Labour briefing row intensifies ahead of 26 Nov Budget

Sixteen months after the 4 July 2024 general election, a Downing Street briefing dispute spilled into public view. Health secretary Wes Streeting denied plotting to replace Sir Keir Starmer, condemned a “toxic culture” and urged that those responsible for anonymous briefings be removed. At Prime Minister’s Questions, Conservative leader Kemi Badenoch pressed Starmer on whether he still had confidence in his chief of staff, Morgan McSweeney; the Prime Minister said such briefings were “completely unacceptable” and praised Streeting’s work. No 10 later stated Starmer retained confidence in McSweeney.

Why this matters now is timing. The Autumn Budget is scheduled for Wednesday 26 November 2025, two weeks from today. HM Treasury set the date on 3 September and commissioned the Office for Budget Responsibility (OBR) with the required 10 weeks’ notice under the Charter for Budget Responsibility. Ipsos’s September Pulse Check recorded a net satisfaction rating of –66 for the Prime Minister, the lowest in that series since 1977, heightening the political context around the fiscal event.

Leadership‑challenge mechanics are straightforward in procedural terms. Under Labour rules, any MP seeking to challenge the leader must secure nominations from at least 20% of Labour MPs; the incumbent leader is automatically on the ballot. There is no formal Parliamentary Labour Party confidence procedure equivalent to the Conservatives; if the threshold is met, the National Executive Committee administers the contest and members vote.
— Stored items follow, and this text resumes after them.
(** Mail to come: a frame that another pushed for the party and its client has
    not read, which the hub has not routed yet or holds in its mailbox. *)
Definition mail_to_come (p : u8) : Prop :=
  exists q f, q ∈ ps /\ q <> p /\ f ∈ pushed q /\ peek_route f = Some (key_of p) /\ ~ f ∈ binaries (items p) /\
    (f ∉ routed (key_of p) (hub_new ttl) evs \/ f ∈ mail_of the_hub (key_of p)).

(** The envelopes a client was handed. *)
Definition mail_read (p : u8) : list SignedEnvelope := omap okay_frame (binaries (items p)).

Section Facts.
Variable fits : bytes -> bool.
Hypothesis Hlink : linked.
Hypothesis Hacq : acquainted ps op c rng fits.
Hypothesis Hord : forall p, p ∈ ps -> ordered 0 (t p).
Hypothesis Hfinal : forall p, p ∈ ps -> final p = over_ws p.

(** The same run, with a relay that keeps the envelopes. *)
Definition plainly (p : u8) : result stop A * net (R := list SignedEnvelope) :=
  play push (rng p) (t p) (MkNet (at_home ps op c p) [] (ws_traffic (items p))).

Lemma final_plainly p :
  p ∈ ps -> fst (final p) = fst (plainly p) /\ pushed p = join_of p :: (Envelope.encode <$> out (snd (plainly p))).
Proof.
  intros Hp. unfold pushed. rewrite Hfinal by done.
  apply (play_similar relay_send push (fun r1 r2 => snd r1 = join_of p :: (Envelope.encode <$> r2))); [|done].
  intros s [r wire] r2 Hr. cbn in *. split; [done|]. by rewrite Hr, fmap_app.
Qed.

Lemma plainly_authored p s :
  p ∈ ps -> s ∈ out (snd (plainly p)) -> authored (at_home ps op c p) (round (env s)) s.
Proof.
  intros Hp Hs. destruct (run_emits ps op c rng p (t p) (MkNet (at_home ps op c p) [] (ws_traffic (items p))) 0)
    as (o & Ho & Hb); [done|by apply Hord|].
  unfold plainly in Hs. rewrite Ho in Hs. cbn [out app] in Hs. rewrite Forall_forall in Hb. by apply Hb.
Qed.

(** What is routed to a party's mailbox is what others of the ceremony sent
    it, and what is written to its socket is that. *)
Lemma routed_sent p f :
  p ∈ ps -> f ∈ routed (key_of p) (hub_new ttl) evs ->
  exists q s, q ∈ ps /\ s ∈ out (snd (plainly q)) /\ f = Envelope.encode s /\ to (env s) = p /\ okay_frame f = Some s.
Proof.
  intros Hp (Hr & sid & Hread)%routed_read.
  destruct (decide (Exists (fun q => sid = conn q) ps)) as [(q & Hq & ->)%Exists_exists|Hn].
  2:{ destruct (linked_others Hlink sid f p Hp Hread) as [Ho _]; [|by destruct Ho].
      intros q Hq ->. apply Hn, Exists_exists. eauto. }
  pose proof (linked_reads Hlink q f Hq Hread) as Hf. pose proof (linked_small Hlink q f Hq Hf) as Hlen.
  rewrite (proj2 (final_plainly q Hq)) in Hf.
  apply elem_of_cons in Hf as [->|(s & -> & Hs)%list_elem_of_fmap]; [by unfold join_of in Hr; rewrite join_unroutable in Hr|].
  exists q, s. rewrite peek_route_encode in Hr. injection Hr as _ Hto. split_and!; [done..|].
  unfold okay_frame. rewrite Envelope.decode_encode; [done|]. rewrite encode_length in Hlen. lia.
Qed.

Lemma joins_own sid p : p ∈ ps -> joined sid (key_of p) evs -> sid = conn p.
Proof.
  intros Hp (f & j & Hread & Hj & Hk).
  destruct (decide (Exists (fun q => sid = conn q) ps)) as [(q & Hq & ->)%Exists_exists|Hn].
  2:{ destruct (linked_others Hlink sid f p Hp Hread) as [_ Ho]; [|by destruct (Ho j Hj)].
      intros q Hq ->. apply Hn, Exists_exists. eauto. }
  pose proof (linked_reads Hlink q f Hq Hread) as Hf. rewrite (proj2 (final_plainly q Hq)) in Hf.
  apply elem_of_cons in Hf as [->|(s & -> & Hs)%list_elem_of_fmap]; [|by rewrite envelope_no_join in Hj].
  unfold join_of in Hj. rewrite join_decode_encode in Hj. injection Hj as <-. by injection Hk as _ ->.
Qed.

Lemma written_routed p : p ∈ ps -> written p ⊆ routed (key_of p) (hub_new ttl) evs.
Proof.
  intros Hp. unfold written. destruct (sockets the_hub !! conn p) as [[st o]|] eqn:Hs; [|by intros x ?%not_elem_of_nil].
  apply socket_history in Hs. cbn [from_option snd].
  assert (forall k, joined (conn p) k evs -> k = key_of p) as Hkey.
  { intros k (f & j & Hread & Hj & <-). pose proof (linked_reads Hlink p f Hp Hread) as Hf.
    rewrite (proj2 (final_plainly p Hp)) in Hf.
    apply elem_of_cons in Hf as [->|(s & -> & Hs')%list_elem_of_fmap]; [|by rewrite envelope_no_join in Hj].
    unfold join_of in Hj. rewrite join_decode_encode in Hj. by injection Hj as <-. }
  destruct st as [|k i|].
  - subst o. by intros x ?%not_elem_of_nil.
  - destruct Hs as [->%Hkey Ho]. done.
  - destruct Hs as [->|(k & ->%Hkey & Ho)]; [by intros x ?%not_elem_of_nil|done].
Qed.

Lemma read_routed p f : p ∈ ps -> f ∈ binaries (items p) -> f ∈ routed (key_of p) (hub_new ttl) evs.
Proof.
  intros Hp Hf. apply (written_routed p Hp). destruct (linked_gets Hlink p Hp) as [[z ->] _].
  apply elem_of_app. by left.
Qed.

Lemma plainly_so_far p : p ∈ ps -> plainly p = so_far ps op c rng t p (mail_read p).
Proof.
  intros Hp. unfold plainly, so_far. rewrite ws_traffic_arrived; [done|by apply (linked_gets Hlink p Hp)|].
  intros f Hf. destruct (routed_sent p f Hp (read_routed p f Hp Hf)) as (q & s & _ & _ & _ & _ & ->). by eexists.
Qed.

(** The relay hands over authentic mail. *)
Lemma relayed_authentic p :
  p ∈ ps -> authentic ps op c (fun q => out (snd (so_far ps op c rng t q (mail_read q)))) p (mail_read p).
Proof.
  intros Hp s (f & Hf & Hs)%list_elem_of_omap.
  destruct (routed_sent p f Hp (read_routed p f Hp Hf)) as (q & s' & Hq & Hsent & _ & Hto & Hs').
  rewrite Hs in Hs'. injection Hs' as <-. destruct (decide (q = p)) as [->|Hne].
  - left. destruct (plainly_authored p s Hp Hsent) as (e & -> & _ & _ & _ & Hfrom). cbn [env sign at_home exchange_new ctx] in *.
    unfold foreign. apply orb_true_iff. right. apply negb_true_iff. cbn [at_home exchange_new peers].
    destruct (contains _ _) eqn:Hc; [|done]. apply contains_true, list_elem_of_filter in Hc as [Hc _]. by destruct Hc.
  - right. exists q. split_and!; [done..|]. by rewrite <- (plainly_so_far q).
Qed.

(** Nothing sent to a party that waits is lost: its mailbox has it from the
    moment it is routed. *)
Lemma routed_held p f :
  p ∈ ps -> waits (fst (final p)) -> f ∈ routed (key_of p) (hub_new ttl) evs -> f ∈ mail_of the_hub (key_of p).
Proof.
  intros Hp Hw Hf. destruct (linked_timely Hlink) as (e1 & e2 & E & Ht & Hnone).
  assert (forall o, sockets (hub_run (hub_new ttl) evs) !! conn p <> Some (Closed, o)) as Hopen
    by (intros o; by apply (linked_open Hlink)).
  pose proof (open_socket_stays ttl evs (conn p) (key_of p) (fun sid => joins_own sid p Hp) Hopen) as Hstay.
  unfold the_hub. rewrite E in Hstay, Hf |- *. by rewrite (mailbox_keeps_mail ttl _ e1 e2 (Hnone p Hp) Ht Hstay).
Qed.

Lemma sent_key p q s :
  p ∈ ps -> q ∈ ps -> s ∈ out (snd (plainly q)) -> to (env s) = p -> peek_route (Envelope.encode s) = Some (key_of p).
Proof.
  intros Hp Hq Hs <-. rewrite peek_route_encode. destruct (plainly_authored q s Hq Hs) as (e & -> & Hi & _).
  cbn [env sign at_home exchange_new ctx] in *. unfold key_of. rewrite Hi.
  by destruct (Hacq q (to e) Hq Hp) as (_ & -> & _).
Qed.
End Facts.

(** Ceremonies over the relay never go wrong and never get stuck.  The parties
    of a ceremony are connected to one hub through their clients, after any
    events whatsoever (other ceremonies, interleavings of the sockets, joins
    before or after the first mail).  Everyone has returned what the
    synchronous run says, or waits; and unless all have returned, some party
    that waits has mail to come. *)
Theorem relay_never_stuck (fits : bytes -> bool) (fuel : nat) rs :
  ascending (wval <$> ps) = true ->
  acquainted ps op c rng fits ->
  (forall p, p ∈ ps -> ordered 0 (t p)) ->
  sync fits fuel ((fun p => (p, t p)) <$> ps) = Some rs ->
  (forall p, p ∈ ps -> final p = over_ws p) ->
  linked ->
  (forall p, p ∈ ps -> exists r, BTree.get p rs = Some r /\ (fst (final p) = r \/ waits (fst (final p)))) /\
  ((forall p, p ∈ ps -> BTree.get p rs = Some (fst (final p))) \/
   exists p, p ∈ ps /\ waits (fst (final p)) /\ mail_to_come p).
Proof.
  intros Hps Hacq Hord Hsync Hfinal Hlink.
  assert (forall p, p ∈ ps -> fst (final p) = fst (so_far ps op c rng t p (mail_read p))) as Hrun.
  { intros p Hp. rewrite <- (plainly_so_far Hlink Hfinal p Hp). by apply final_plainly. }
  destruct (always_progress ps op c rng t fits fuel rs mail_read Hps Hacq Hord Hsync
              (relayed_authentic Hlink Hord Hfinal)) as [Hres Hprog]. split.
  - intros p Hp. rewrite Hrun by done. by apply Hres.
  - destruct Hprog as [Hall|(p & q & s & Hp & Hq & Hne & Hw & Hs & Hto & Hn)]; [left|right].
    + intros p Hp. rewrite Hrun by done. by apply Hall.
    + rewrite <- Hrun in Hw by done. rewrite <- (plainly_so_far Hlink Hfinal q Hq) in Hs.
      assert (Envelope.encode s ∈ pushed q) as Hf.
      { rewrite (proj2 (final_plainly Hfinal q Hq)). right. apply list_elem_of_fmap. by exists s. }
      exists p. split_and!; [done..|]. exists q, (Envelope.encode s). split_and!; try done; [by eapply sent_key| |].
      * intros Hb. apply Hn, list_elem_of_omap. exists (Envelope.encode s). split; [done|].
        destruct (routed_sent Hlink Hfinal p _ Hp (read_routed Hlink Hfinal p _ Hp Hb)) as (q' & s' & _ & _ & He & _ & Hs').
        pose proof (linked_small Hlink q _ Hq Hf) as Hlen. rewrite encode_length in Hlen.
        unfold okay_frame. rewrite Envelope.decode_encode by lia. done.
      * destruct (decide (Envelope.encode s ∈ routed (key_of p) (hub_new ttl) evs)) as [Hr|]; [right|by left].
        by eapply routed_held.
Qed.
End Ceremony.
The arithmetic is instructive. Labour returned roughly 411 MPs in 2024, implying a threshold of about 82 nominations for any challenger. Recent internal contests set a similar bar: the deputy leadership election required 80 MP nominations in September. Organising a move of that scale in the fortnight before a Budget would be highly unusual.

Personalities in view remain central to internal debates. Lucy Powell was elected deputy leader on 25 October and has said she wants Starmer to succeed while arguing the party needs change. In cabinet, Shabana Mahmood became Home Secretary in September, and Ed Miliband continues as Energy Secretary-posts that keep them central to any discussion about Labour’s future direction.
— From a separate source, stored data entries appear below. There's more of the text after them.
(* ===== verification/Provision.v ===== *)
(** * What provisioning leaves alone

    On a disk where nothing fails, the routines that create key material (the
    identity, the CA, the leaves) never change a file that is there.  The
    lemmas compose: [quiet] says that no fault appears, [kept] that the files
    of a disk survive in another. *)

From S2P Require Import Prelude Text Types Mpc State Cosigner Startup Certs.
From Stdlib Require Import String NArith ZArith Lia.
From stdpp Require Import base decidable list gmap strings.
Open Scope string_scope. Open Scope list_scope.

Lemma all_show_no_slash : forallb (fun n => negb (has_char slash (show_u8 (wmod 8 (N.of_nat n))))) (seq 0 256) = true.
Proof. vm_compute. reflexivity. Qed.

Lemma show_u8_no_slash x : has_char slash (show_u8 x) = false.
Proof.
  pose proof all_show_no_slash as H. rewrite forallb_forall in H.
  pose proof (word_lt x) as Hx. change (2 ^ 8)%N with 256%N in Hx.
  specialize (H (N.to_nat (wval x))). rewrite N2Nat.id, wmod_wval in H. apply negb_true_iff, H.
  apply in_seq. lia.
Qed.

(** ** Runs without a fault *)
Definition quiet {E A} (x : M world E A) : Prop := forall w, faults w = [] -> faults (x w).2 = [].

Create HintDb quiet_db.

Lemma quiet_pure {E A} (a : A) : quiet (E := E) (mpure a).
Proof. by intros w. Qed.

Lemma quiet_abort {E A} (e : E) : quiet (A := A) (mabort e).
Proof. by intros w. Qed.

Lemma quiet_lift {E A} (r : result E A) : quiet (mlift r).
Proof. by intros w. Qed.

Lemma quiet_bnd {E A B} (x : M world E A) (f : A -> M world E B) :
  quiet x -> (forall a, quiet (f a)) -> quiet (mbnd x f).
Proof.
  intros Hx Hf w Hw. unfold mbnd. specialize (Hx w Hw). destruct (x w) as [[a|e] w1]; [|done]. by apply Hf.
Qed.

Lemma quiet_map_err {E F A} (g : E -> F) (x : M world E A) : quiet x -> quiet (mmap_err g x).
Proof. intros Hx w Hw. unfold mmap_err. specialize (Hx w Hw). by destruct (x w) as [[]]. Qed.

Ltac primitive :=
  intros w Hw; destruct w as [f l]; simpl in Hw; subst l; simpl; repeat (case_match; simplify_eq/=); done.

Lemma quiet_write p b : quiet (fs_write p b).
Proof. unfold fs_write, pop_fault. primitive. Qed.

Lemma quiet_set_mode p m : quiet (fs_set_mode p m).
Proof. unfold fs_set_mode, pop_fault. primitive. Qed.

Lemma quiet_rename p q : quiet (fs_rename p q).
Proof. unfold fs_rename, pop_fault. primitive. Qed.

Lemma quiet_read p : quiet (fs_read p).
Proof. unfold fs_read, pop_fault. primitive. Qed.

Lemma quiet_read_to_string p : quiet (fs_read_to_string p).
Proof.
  intros w Hw. unfold fs_read_to_string. pose proof (quiet_read p w Hw) as H. by destruct (fs_read p w) as [[] ?].
Qed.

Lemma quiet_read_dir listing p : quiet (fs_read_dir listing p).
Proof. unfold fs_read_dir, pop_fault. primitive. Qed.

Lemma quiet_entry : quiet fs_entry.
Proof. unfold fs_entry, pop_fault. primitive. Qed.

Lemma quiet_mkdirs p : quiet (fs_create_dir_all p).
Proof. unfold fs_create_dir_all, pop_fault. primitive. Qed.

Lemma quiet_exists {R : Rcgen} p : quiet (exists_at p).
Proof. unfold exists_at, path_exists, pop_fault. primitive. Qed.

#[export] Hint Resolve quiet_pure quiet_abort quiet_lift quiet_bnd quiet_map_err quiet_write quiet_set_mode
  quiet_rename quiet_read quiet_read_to_string quiet_read_dir quiet_entry quiet_mkdirs quiet_exists : quiet_db.

Lemma quiet_write_atomic_mode p b m : quiet (write_atomic_mode p b m).
Proof. unfold write_atomic_mode, set_mode, at_. auto 10 with quiet_db. Qed.

#[export] Hint Resolve quiet_write_atomic_mode : quiet_db.

(** ** Files that survive *)
Definition tmp_name (q : path) : bool := has_prefix ".tmp-" (file_name q).

Definition kept (f f' : gmap path node) : Prop :=
  forall q, content f q <> None -> tmp_name q = false -> content f' q = content f q.

#[export] Instance kept_refl : Reflexive kept.
Proof. intros f q _ _. done. Qed.

#[export] Instance kept_trans : Transitive kept.
Proof. intros f g h H1 H2 q Hq Ht. rewrite H2; [by apply H1| |done]. by rewrite H1. Qed.

Lemma tmp_name_tmp d n : tmp_name (tmp_path (d ++ [n])) = true.
Proof.
  rewrite tmp_path_snoc. unfold tmp_name, file_name. by rewrite reverse_snoc.
Qed.

Lemma tmp_name_snoc d n : tmp_name (d ++ [n]) = has_prefix ".tmp-" n.
Proof. unfold tmp_name, file_name. by rewrite reverse_snoc. Qed.

(** Changing only an absent pair and its temporaries keeps everything. *)
Lemma kept_pair d a b f f' :
  (forall q, q <> d ++ [a] -> q <> d ++ [b] -> q <> tmp_path (d ++ [a]) -> q <> tmp_path (d ++ [b]) ->
     f' !! q = f !! q) ->
  content f (d ++ [a]) = None -> content f (d ++ [b]) = None -> kept f f'.
Proof.
  intros H Ha Hb q Hq Ht. unfold content. rewrite H; [done|intros ->; congruence..| |];
    intros ->; by rewrite tmp_name_tmp in Ht.
Qed.

Lemma mkdirs_kept f dn todo f' : mkdirs f dn todo = Some f' -> kept f f'.
Proof.
  revert f dn. induction todo as [|c todo IH]; simpl; intros f dn Hm; [by injection Hm as ->|].
  destruct (f !! (dn ++ [c])) as [[]|] eqn:E; [done|by eapply IH|].
  intros q Hq Ht. destruct (decide (q = dn ++ [c])) as [->|Hne].
  - unfold content in Hq. by rewrite E in Hq.
  - rewrite (IH _ _ Hm q); [by apply content_insert_ne| |done]. by rewrite content_insert_ne.
Qed.

Lemma create_dir_kept p w r w' : fs_create_dir_all p w = (r, w') -> kept (fs w) (fs w').
Proof.
  unfold fs_create_dir_all. destruct (pop_fault w) as [fault w1] eqn:E. apply pop_fault_fs in E.
  destruct fault; [intros [= _ <-]; by rewrite E|]. destruct (mkdirs _ [] p) as [f|] eqn:Hm.
  - intros [= _ <-]. rewrite E in Hm. by apply mkdirs_kept in Hm.
  - intros [= _ <-]. by rewrite E.
Qed.

(** A run that keeps every file of a quiet disk. *)
Definition keeps {E A} (x : M world E A) : Prop :=
  forall w r w', faults w = [] -> x w = (r, w') -> faults w' = [] /\ kept (fs w) (fs w').

Lemma keeps_pure {E A} (a : A) : keeps (E := E) (mpure a).
Proof. by intros w r w' Hw [= _ <-]. Qed.

Lemma keeps_bnd {E A B} (x : M world E A) (f : A -> M world E B) :
  keeps x -> (forall a, keeps (f a)) -> keeps (mbnd x f).
Proof.
  intros Hx Hf w r w' Hw. unfold mbnd. destruct (x w) as [[a|e] w1] eqn:Ex.
  - intros H. destruct (Hx _ _ _ Hw Ex) as [Hw1 K1]. destruct (Hf _ _ _ _ Hw1 H) as [Hw' K2].
    split; [done|]. by transitivity (fs w1).
  - intros [= _ <-]. by apply (Hx w (Err e)).
Qed.

Lemma quiet_keeps {E A} (x : M world E A) :
  quiet x -> (forall w r w', faults w = [] -> x w = (r, w') -> kept (fs w) (fs w')) -> keeps x.
Proof. intros Hq Hk w r w' Hw H. split; [|by eapply Hk]. specialize (Hq w Hw). by rewrite H in Hq. Qed.

(** ** Certificates *)
Section CertsKept.
Context {R : Rcgen}.

Lemma quiet_ensure_leaf now drawn dir stem cn sans ca : quiet (ensure_leaf now drawn dir stem cn sans ca).
Proof.
  unfold ensure_leaf, rc, store, write_atomic, write_atomic_public.
  apply quiet_bnd; [auto with quiet_db|]. intros c. apply quiet_bnd; [auto with quiet_db|]. intros k.
  destruct c, k; auto 20 with quiet_db.
Qed.

Lemma quiet_leaf_in dir es : quiet (leaf_in dir es).
Proof.
  induction es as [|e es IH]; simpl; [auto with quiet_db|]. unfold io. apply quiet_bnd; [auto with quiet_db|].
  intros []. case_match; auto with quiet_db.
Qed.
#[local] Hint Resolve quiet_leaf_in : quiet_db.

Lemma quiet_ensure_ca listing now drawn dir : quiet (ensure_ca listing now drawn dir).
Proof.
  unfold ensure_ca, any_leaf, Certs.read, rc, store, io, write_atomic, write_atomic_public.
  apply quiet_bnd; [auto with quiet_db|]. intros u. apply quiet_bnd; [auto with quiet_db|]. intros c.
  apply quiet_bnd; [auto with quiet_db|]. intros k. destruct c, k; [auto 20 with quiet_db..|].
  apply quiet_bnd; [auto with quiet_db|]. intros []; auto 20 with quiet_db.
Qed.

Context {RL : RcgenLaws R}.

Lemma quiet_steady w n : faults w = [] -> steady n w.
Proof. intros H. unfold steady. rewrite H, take_nil. constructor. Qed.

Lemma ensure_leaf_keeps now drawn dir stem cn sans ca :
  has_char slash stem = false -> keeps (ensure_leaf now drawn dir stem cn sans ca).
Proof.
  intros Hstem. apply quiet_keeps; [apply quiet_ensure_leaf|]. intros w r w' Hw H.
  apply ensure_leaf_cases in H; [|done|by apply quiet_steady].
  destruct (content (fs w) _) eqn:E1 in H; destruct (content (fs w) _) eqn:E2 in H.
  - by destruct H as [_ ->].
  - by destruct H as [_ ->].
  - by destruct H as [_ ->].
  - destruct H as [H _]. by apply (kept_pair _ _ _ _ _ H).
Qed.

Lemma ensure_ca_keeps listing now drawn dir : keeps (ensure_ca listing now drawn dir).
Proof.
  apply quiet_keeps; [apply quiet_ensure_ca|]. intros w r w' Hw (r0 & w0 & H0 & H)%ensure_ca_inv.
  apply io_inv in H0 as (r1 & H0 & Hr). pose proof (create_dir_kept _ _ _ _ H0) as K0.
  pose proof (quiet_mkdirs dir w Hw) as Q0. rewrite H0 in Q0. simpl in Q0.
  destruct r0 as [u|e]; [|by destruct H as [_ ->]]. destruct H as (c & k & w1 & w2 & E1 & E2 & F2 & H).
  destruct (exists_at_steady 0 (ca_cert_path dir) w0) as (wa & Ea & Fa & _); [by apply quiet_steady|].
  rewrite Ea in E1. injection E1 as <- <-. pose proof (quiet_exists (ca_cert_path dir) w0 Q0) as Q1.
  rewrite Ea in Q1. destruct (exists_at_steady 0 (ca_key_path dir) wa) as (wb & Eb & Fb & _); [by apply quiet_steady|].
  rewrite Eb in E2. injection E2 as <- <-. rewrite Fa in H.
  destruct (bool_decide (content (fs w0) (ca_cert_path dir) <> None)) eqn:B1,
    (bool_decide (content (fs w0) (ca_key_path dir) <> None)) eqn:B2.
  - apply load_ca_spec in H as [-> _]. by rewrite F2.
  - destruct H as [_ ->]. by rewrite F2.
  - destruct H as [_ ->]. by rewrite F2.
  - destruct H as (l & w3 & (F3 & _ & _)%any_leaf_spec & H).
    destruct l as [[q|]|e]; [destruct H as [_ ->]; by rewrite F3, F2| |destruct H as [_ ->]; by rewrite F3, F2].
    apply mint_ca_spec in H as [H _]. rewrite F3, F2 in H. transitivity (fs w0); [done|].
    apply bool_decide_eq_false in B1, B2.
    apply (kept_pair dir CA_KEY_FILE CA_CERT_FILE); [done|..].
    + destruct (content (fs w0) (ca_key_path dir)) eqn:E; [|exact E]. by destruct B2.
    + destruct (content (fs w0) (ca_cert_path dir)) eqn:E; [|exact E]. by destruct B1.
Qed.

End CertsKept.

(** ** Identities *)
Section IdentityKept.
Context {C : Crypto} {K : KeyBytes C}.

(** The identity [k] is on disk under [dir]. *)
Definition holds_identity (f : gmap path node) (dir : path) (k : SigningKey) : Prop :=
  exists b a, content f (identity_path dir) = Some (Some b) /\ to_array 32 b = Some a /\ sk_from_bytes a = k.

Lemma holds_identity_kept f f' dir k : kept f f' -> holds_identity f dir k -> holds_identity f' dir k.
Proof.
  intros Hk (b & a & Hc & H). exists b, a. rewrite Hk; [done|congruence|]. unfold identity_path. by rewrite tmp_name_snoc.
Qed.

Lemma holds_identity_loads f dir k fresh :
  holds_identity f dir k -> load_or_generate dir fresh (World f []) = (Ok k, World f []).
Proof.
  intros (b & a & Hc & Ha & Hk). pose proof (load_existing dir fresh (World f []) b Hc) as H.
  unfold no_faults in H. cbn [fs] in H. by rewrite H, Ha, Hk.
Qed.

Lemma quiet_load_or_generate dir fresh : quiet (load_or_generate dir fresh).
Proof.
  intros w Hw. unfold load_or_generate. pose proof (quiet_exists (R := ToyRcgen) (dir ++ [IDENTITY_FILE]) w Hw) as H.
  unfold exists_at in H. destruct (path_exists _ w) as [[] w1]; simpl in H.
  - revert w1 H. change (quiet (let! b := at_c (at_ (fs_read (dir ++ [IDENTITY_FILE])) (dir ++ [IDENTITY_FILE])) in
       match to_array 32 b with
       | Some a => mpure (sk_from_bytes a)
       | None => mabort (Identity [show_path (dir ++ [IDENTITY_FILE]); Lit " is "; Num (N.of_nat (length b));
                           Lit " bytes, expected 32 — refusing to regenerate a pinned identity"])
       end)).
    unfold at_c, at_. apply quiet_bnd; [auto with quiet_db|]. intros b. destruct (to_array 32 b); auto with quiet_db.
  - revert w1 H. unfold write_atomic, at_c, at_.
    match goal with |- forall w1, _ -> faults ((?x w1).2) = [] => change (quiet x) end.
    auto 10 with quiet_db.
Qed.

Lemma load_or_generate_keeps dir fresh : keeps (load_or_generate dir fresh).
Proof.
  apply quiet_keeps; [apply quiet_load_or_generate|]. intros w r w' Hw. unfold load_or_generate.
  destruct (exists_at_steady (R := ToyRcgen) 0 (dir ++ [IDENTITY_FILE]) w) as (w1 & E & F & _); [by apply quiet_steady|].
  unfold exists_at in E. destruct (path_exists _ w) as [found w1']. injection E as -> ->.
  destruct (bool_decide _) eqn:B.
  - unfold mbnd, at_c, at_, mmap_err. destruct (fs_read _ w1) as [r1 w2] eqn:Hr.
    assert (fs w2 = fs w1) as Hf.
    { unfold fs_read in Hr. destruct (pop_fault w1) as [fault w3] eqn:Hp. apply pop_fault_fs in Hp.
      repeat case_match; by injection Hr as _ <-. }
    rewrite <- F, <- Hf. destruct r1 as [b|e]; [|by intros [= _ <-]].
    cbn. destruct (to_array 32 b); by intros [= _ <-].
  - apply bool_decide_eq_false in B. assert (content (fs w) (dir ++ [IDENTITY_FILE]) = None) as Hnone.
    { destruct (content (fs w) _) eqn:E; [|done]. by destruct B. }
    unfold mbnd, at_c, at_, mmap_err. destruct (fs_create_dir_all dir w1) as [r1 w2] eqn:Hd.
    pose proof Hd as K1%create_dir_kept. rewrite F in K1.
    destruct r1 as [u|e]; cbn; [|by intros [= _ <-]].
    destruct (write_atomic _ _ w2) as [r2 w3] eqn:Hwr. intros Hfin.
    assert (w' = w3) as ->. { destruct r2; cbn in Hfin; by injection Hfin as _ <-. }
    apply write_atomic_mode_spec in Hwr as (O & _ & _);
      [|rewrite tmp_path_snoc; intros Heq%app_inv_head; discriminate Heq].
    intros q Hq Ht. rewrite O; [by apply K1|intros ->; congruence|]. intros ->. by rewrite tmp_name_tmp in Ht.
Qed.

Context {KL : KeyLaws K}.

Lemma load_or_generate_holds dir fresh w k w' :
  load_or_generate dir fresh w = (Ok k, w') -> holds_identity (fs w') dir k.
Proof.
  intros H. pose proof (identity_reloads dir fresh fresh w k w' H) as H2. revert H2. unfold load_or_generate.
  rewrite path_exists_quiet. destruct (bool_decide _) eqn:B.
  - unfold mbnd, at_c, at_, mmap_err. rewrite fs_read_quiet. destruct (content (fs w') _) as [[b|]|] eqn:Hc; cbn; [|done..].
    destruct (to_array 32 b) as [a|] eqn:Ha; [|done]. intros [= <-]. by exists b, a.
  - intros (u & w1 & _ & H1)%mbnd_Ok. apply mbnd_Ok in H1 as ([] & w2 & Hw & H2). injection H2 as -> ->.
    apply at_c_Ok, write_identity in Hw. exists (arr (sk_to_bytes k)), (sk_to_bytes k).
    by rewrite to_array_arr, sk_bytes_roundtrip.
Qed.
End IdentityKept.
Budget process constraints will continue to govern events regardless of political noise. On Budget day MPs agree Provisional Collection of Taxes motions so specific tax changes take immediate effect, followed by a four‑day debate on the Ways and Means resolutions. For those temporary authorisations to hold, the Finance Bill must pass its second reading within 30 sitting days.

The parliamentary calendar shapes the likely sequencing. The Commons is due to rise for Christmas on 19 December and return on 5 January. That schedule means ministers will either open Finance Bill stages before recess or use the January sittings to meet the 30‑sitting‑day requirement arising from the Budget resolutions.

Policy delivery continues under existing mandates. The Great British Energy Act received Royal Assent in May, establishing the new publicly owned company, and the Employment Rights Bill has progressed through both Houses this year with further stages pending. Delivery now depends on secondary legislation, funding decisions and departmental guidance rather than leadership speculation.

What to watch before 26 November: signs of any organised nomination effort among Labour MPs; whether No 10 further clarifies the chief of staff’s role; and any Treasury signalling that shifts market expectations. None of these alter the requirement for the OBR to publish its Economic and Fiscal Outlook alongside the Budget.

Working assumption for policy teams: the briefing row raises short‑term political risk, but the statutory machinery for the 26 November Budget and subsequent Finance Bill remains in place. The government will be judged on the coherence of its fiscal package and its ability to carry the early Commons stages into December and, if needed, early January.